0015. Notification Service Fire-and-Forget / Asynchronous Messaging Pattern
Status: Accepted
Date: 2026-01-23
Context: Centralized Notification Service design: how requests are acknowledged vs delivered asynchronously at scale.
Context
The Notification Service is being designed as a centralized, multi-channel notification delivery service
(email, SMS, push notifications).
A key architectural decision is how the service handles notification requests and delivery.
Options Considered:
- Synchronous Delivery - Client waits for notification to be delivered before receiving response
- Fire-and-Forget / Asynchronous Messaging - Client receives immediate acknowledgment, delivery happens asynchronously
- Hybrid - Synchronous for critical, asynchronous for bulk
Requirements:
- High throughput (thousands of notifications per minute)
- Priority-based processing (critical notifications must not be blocked)
- Graceful degradation under load
- Stateless service design (following ADR-0011)
- Eventually-consistent delivery guarantees
Decision
The Notification Service will follow the Fire-and-Forget (also known as Asynchronous Messaging) pattern with eventual consistency.
Core Principles:
- Immediate Acknowledgment
- Client sends notification request
- Service immediately returns
201 Created with notification ID
- Client does not wait for delivery confirmation
- Client only receives confirmation that the notification was accepted by the system
- Asynchronous Processing
- Notifications are queued and processed asynchronously
- Processing happens at a later time (decoupled from client request)

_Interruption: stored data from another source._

(* ===== verification/ReaderSafe.v ===== *)
(** * ReaderSafe: the reader returns on any input

    What is left is a suffix of the input, the interning table only grows, and
    every symbol of the result is the table's. *)

From S2P Require Export Reader.
Local Open Scope Z_scope.

(** ** States and values *)

(** Interned addresses are in use and belong to one name. *)
Record table_ok (st : reader) : Prop := {
  table_used : ∀ s a, symbols st !! s = Some a → a < heap_next st;
  table_inj : ∀ s s' a, symbols st !! s = Some a → symbols st !! s' = Some a → s = s'
}.

Record extends (st st' : reader) : Prop := {
  ext_next : heap_next st <= heap_next st';
  ext_symbols : symbols st ⊆ symbols st';
  ext_table : table_ok st → table_ok st'
}.

#[export] Instance extends_refl : Reflexive extends.
Proof. intros st. split; [lia|done|done]. Qed.
#[export] Instance extends_trans : Transitive extends.
Proof. intros a b c [H1 H2 H3] [H4 H5 H6]. split; [lia|by etransitivity|auto]. Qed.

(** Every symbol of [v] is the one of the table. *)
Fixpoint interned (tbl : gmap string Z) (v : value) : Prop :=
  match v with
  | Sym a s => tbl !! s = Some a
  | Cons _ _ x y => interned tbl x ∧ interned tbl y
  | Vec _ l => (fix go (l : list value) : Prop := match l with [] => True | x :: l => interned tbl x ∧ go l end) l
  | _ => True
  end.

Lemma interned_vec tbl a l : interned tbl (Vec a l) ↔ Forall (interned tbl) l.
Proof.
  cbn. induction l as [|x l IH]; [by split|]. rewrite list.Forall_cons. by rewrite IH.
Qed.

Lemma interned_mono tbl tbl' v : tbl ⊆ tbl' → interned tbl v → interned tbl' v.
Proof.
  intros Hsub. induction v as [| | | | | |l a x y IHx IHy| |a s| | |a l IH| | | | |] using value_nested_ind; try done.
  - cbn. intros [? ?]. auto.
  - cbn. intros H. eapply lookup_weaken; [exact H|exact Hsub].
  - rewrite !interned_vec. intros H. induction IH; [constructor|]. apply list.Forall_cons in H as [? ?]. constructor; auto.
Qed.

(** ** Actions *)

(** [m] returns from [st] with a result and a state in [Q]. *)
Definition yields {A} (m : rd A) (st : reader) (Q : A → reader → Prop) : Prop :=
  ∃ a st', m st = Some (a, st') ∧ extends st st' ∧ Q a st'.

Lemma yields_ret {A} (a : A) st (Q : A → reader → Prop) : Q a st → yields (mret a) st Q.
Proof. intros H. exists a, st. by split_and!. Qed.

Lemma yields_bind {A C} (m : rd A) (f : A → rd C) st (P : A → reader → Prop) (Q : C → reader → Prop) :
  yields m st P → (∀ a st', extends st st' → P a st' → yields (f a) st' Q) → yields (m ≫= f) st Q.
Proof.
  intros (a & st' & E & He & HP) Hf. destruct (Hf a st' He HP) as (c & st'' & E' & He' & HQ).
  exists c, st''. split; [|split; [by etransitivity|done]]. unfold mbind, rd_bind. by rewrite E.
Qed.

Lemma yields_impl {A} (m : rd A) st (P Q : A → reader → Prop) :
  yields m st P → (∀ a st', extends st st' → P a st' → Q a st') → yields m st Q.
Proof. intros (a & st' & E & He & HP) H. exists a, st'. split_and!; auto. Qed.

Lemma extends_input st l : extends st (Reader l (heap_next st) (symbols st)).
Proof. split; [cbn; lia|done|]. intros [H1 H2]. split; [exact H1|exact H2]. Qed.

- Delivery time depends on system load, priority, and provider availability
- Eventually-Consistent
- Notifications are guaranteed to be delivered eventually, but not immediately
- No immediate delivery guarantee
- Delivery status must be checked via status endpoint
- No synchronous waiting for delivery confirmation
- Priority-Based Processing
- High-priority notifications (e.g., password resets) processed before low-priority (e.g., marketing)

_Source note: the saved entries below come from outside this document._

Lemma vector_ends fuel D elems rest st : input st = C_RPAREN :: rest → (1 <= fuel)%nat →
  yields (vector_loop fuel D elems) st (λ v st', input st' = rest ∧ unaddressed v = Vec 0 (map unaddressed elems)).
Proof.
  intros E Hf. destruct fuel as [|fuel]; [lia|]. cbn [vector_loop].
  eapply yields_bind; [apply (skip_to C_RPAREN rest); [done|done|by left]|]. intros ch st1 _ [-> E1].
  change (C_RPAREN =? C_RPAREN) with true. cbv iota. eapply yields_bind; [apply yields_allocate|].
  intros a st2 _ [E2 _]. apply yields_ret. split; [congruence|done].
Qed.

(** The elements left, each after a blank but the first. *)
Lemma vector_reads D l ts : Forall2 (λ x t, comes_back t D x ∧ is_sentinel x = false) l ts →
  ∀ fuel elems rest st (blank : bytes), blank = [] ∨ blank = [C_SPACE] ∧ l ≠ [] →
    input st = blank ++ spaced ts ++ C_RPAREN :: rest → (2 * length (input st) + 1 <= fuel)%nat →
    yields (vector_loop fuel D elems) st (λ v st', input st' = rest ∧ unaddressed v = Vec 0 (map unaddressed (elems ++ l))).
Proof.
  induction 1 as [|x t l ts [Hx Hs] Hts IH]; intros fuel elems rest st blank Hb E Hf.
  - destruct Hb as [->|[_ ?]]; [|done]. rewrite app_nil_r. apply vector_ends; [done|lia].
  - pose proof Hx as (c & u & -> & (Hw & Hsc & Hp & _) & _). rewrite spaced_cons, <- app_assoc in E.
    destruct fuel as [|fuel]; [lia|]. cbn [vector_loop].
    set (more := concat (map (λ y, C_SPACE :: y) ts) ++ C_RPAREN :: rest) in *.
    eapply yields_bind; [apply (skip_to c (u ++ more)); [done|done|destruct Hb as [->|[-> _]]; [by left|by right]]|].
    intros ch st1 _ [-> E1]. destruct (Z.eqb_spec c C_RPAREN); [done|].
    assert (Hl : (2 * S (length (u ++ more)) <= fuel)%nat).
    { rewrite E, !length_app in Hf. rewrite length_app. simpl in Hf. lia. }
    eapply yields_bind; [apply (element_reads (c :: u) D x _ more _ c u); [done|done|apply delimited_concat|done|rewrite E1; lia|done]|].
    intros x' st2 _ (E2 & Hx' & Hs'). rewrite Hs'.
    assert (Hv : map unaddressed (elems ++ x :: l) = map unaddressed ((elems ++ [x']) ++ l)).
    { rewrite <- app_assoc, !map_app. cbn. by rewrite Hx'. }
    rewrite Hv. rewrite length_app in Hl.
    apply (IH fuel (elems ++ [x']) rest st2 (match ts with [] => [] | _ => [C_SPACE] end)).
    + destruct Hts; [by left|by right].
    + rewrite E2. unfold more. destruct ts as [|t' ts]; [done|]. cbn [map concat]. by rewrite spaced_cons, <- !app_assoc.
    + rewrite E2. lia.
Qed.

(** ** What [write] prints *)

Section writer_text.
Context (e : engine) (fileno : Z → Z) (print_foreign : Z → Z → bytes).
Notation text := (eshkol_display_value_opts e fileno print_foreign (DisplayOpts 100 true false)).

(** The cells of a list between its parentheses. *)
Fixpoint cells_text (d : Z) (cur : value) : bytes :=
  match cur with
  | Cons _ _ car cdr =>
      text d car ++
      match cdr with
      | Cons _ _ _ _ => C_SPACE :: cells_text d cdr
      | _ => if is_empty_list cdr then [] else lit " . " ++ text d cdr
      end
  | _ => []
  end.

Lemma display_cells_text d v first : display_cells (text d) v first =
  match v with Cons _ _ _ _ => (if first : bool then [] else [C_SPACE]) ++ cells_text d v | _ => [] end.
Proof.
  revert first. induction v as [| | | | | |l a x _ y IH| | | | | | | | | |] using value_ind; intros first; try done.
  cbn [display_cells cells_text]. f_equal. f_equal. destruct y; try done.
Qed.

Lemma list_text d l a x y : d <= 100 →
  text d (Cons l a x y) = [C_LPAREN] ++ cells_text (d + 1) (Cons l a x y) ++ [C_RPAREN].
Proof.
  intros Hd. cbn [eshkol_display_value_opts max_depth]. destruct (Z.ltb_spec 100 d); [lia|].
  by rewrite display_cells_text.
Qed.

Lemma vector_text d a l : d <= 100 → Z.of_nat (length l) <= 10000 →
  text d (Vec a l) = [C_HASH; C_LPAREN] ++ spaced (map (text d) l) ++ [C_RPAREN].
Proof.
  intros Hd Hl. cbn [eshkol_display_value_opts max_depth]. destruct (Z.ltb_spec 100 d); [lia|].
  destruct (Z.ltb_spec 10000 (Z.of_nat (length l))); [lia|]. done.
Qed.

Lemma atom_comes_back d D v : writable d D v → match v with Cons _ _ _ _ | Vec _ _ => True | _ => comes_back (text d v) D v end.
Proof.
  intros Hv. destruct v as [ty raw|n|x| | | |l a x y|[] a s|a s| |a r|a l| | | | |]; try done;
    destruct Hv as (Hd & HD & Hv); cbn [eshkol_display_value_opts max_depth]; destruct (Z.ltb_spec 100 d); try lia; cbn [atom_ok] in Hv; try done.
  - destruct Hv as [[-> ->]|[[-> Hr]|[-> Hr]]].
    + by apply null_comes_back.
    + destruct Hr as [-> | ->]; [apply (bool_comes_back false D HD)|apply (bool_comes_back true D HD)].
    + assert (u32 raw = raw) as E by (unfold u32; apply Z.mod_small; lia).
      change (comes_back (display_char true (u32 raw)) D (Imm ESHKOL_VALUE_CHAR raw)). rewrite E. by apply char_comes_back.
  - by apply int_comes_back.
  - destruct Hv as (? & ? & ?). by apply double_comes_back.
  - by apply string_comes_back.
  - by apply symbol_comes_back.
  - destruct Hv as (? & ? & ?). by apply rational_comes_back.
Qed.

- When system approaches capacity, low-priority notifications may be delayed
- Priority ensures critical notifications are not blocked by bulk operations
Priority Levels:
- CRITICAL - Security-critical (password resets, account lockouts) - processed immediately
- HIGH - Transactional (order confirmations, activation emails) - processed within seconds
- NORMAL - Standard notifications (welcome emails, updates) - processed within minutes
- LOW - Marketing, newsletters - processed when capacity available
Rationale
Why Fire-and-Forget:
- Scalability - Decouples client from delivery, enabling high throughput
- Fault Tolerance - Client doesn’t block on provider failures
- Resource Efficiency - Better utilization of system resources
- Priority Support - Enables priority-based processing without blocking clients
Why Eventually-Consistent:
- High Load Handling - System can handle spikes without blocking
- Graceful Degradation - Low-priority notifications can be delayed during high load
- Provider Constraints - External providers (SES, Twilio) have rate limits that require queuing
- Retry Logic - Failed notifications can be retried without client involvement
Why Not Synchronous:
- Blocking - Clients would wait for provider responses (SES, Twilio), increasing latency
- Coupling - Client availability depends on provider availability
- No Priority - Cannot prioritize critical notifications over bulk operations
- Poor Scalability - Limited by slowest provider response time
Consequences
Positive:
- High Throughput - System can handle thousands of notifications per minute
- Better Scalability - Horizontal scaling without client coordination
- Fault Tolerance - Provider failures don’t block clients
- Priority Support - Critical notifications always processed first
- Graceful Degradation - System degrades gracefully under load
- Stateless Design - Aligns with ADR-0011 (stateless services)
Negative / Tradeoffs:
- No Immediate Delivery Guarantee - Clients cannot assume immediate delivery
- Status Checking Required - Clients must check delivery status if confirmation needed
- Potential Delays - Low-priority notifications may experience delays during high load
- Complexity - Requires delivery tracking, retry logic, and status endpoints
Mitigations:
- Status Endpoint -
GET /notifications/{notificationId} for delivery status
- Priority System - Ensures critical notifications are not delayed
- Retry Logic - Failed notifications are automatically retried
- Monitoring - Metrics and dashboards for delivery tracking
Implementation
API Design:
Request Flow:
- Client sends
POST /notifications with notification details
- Service validates request, creates notification record (status: QUEUED)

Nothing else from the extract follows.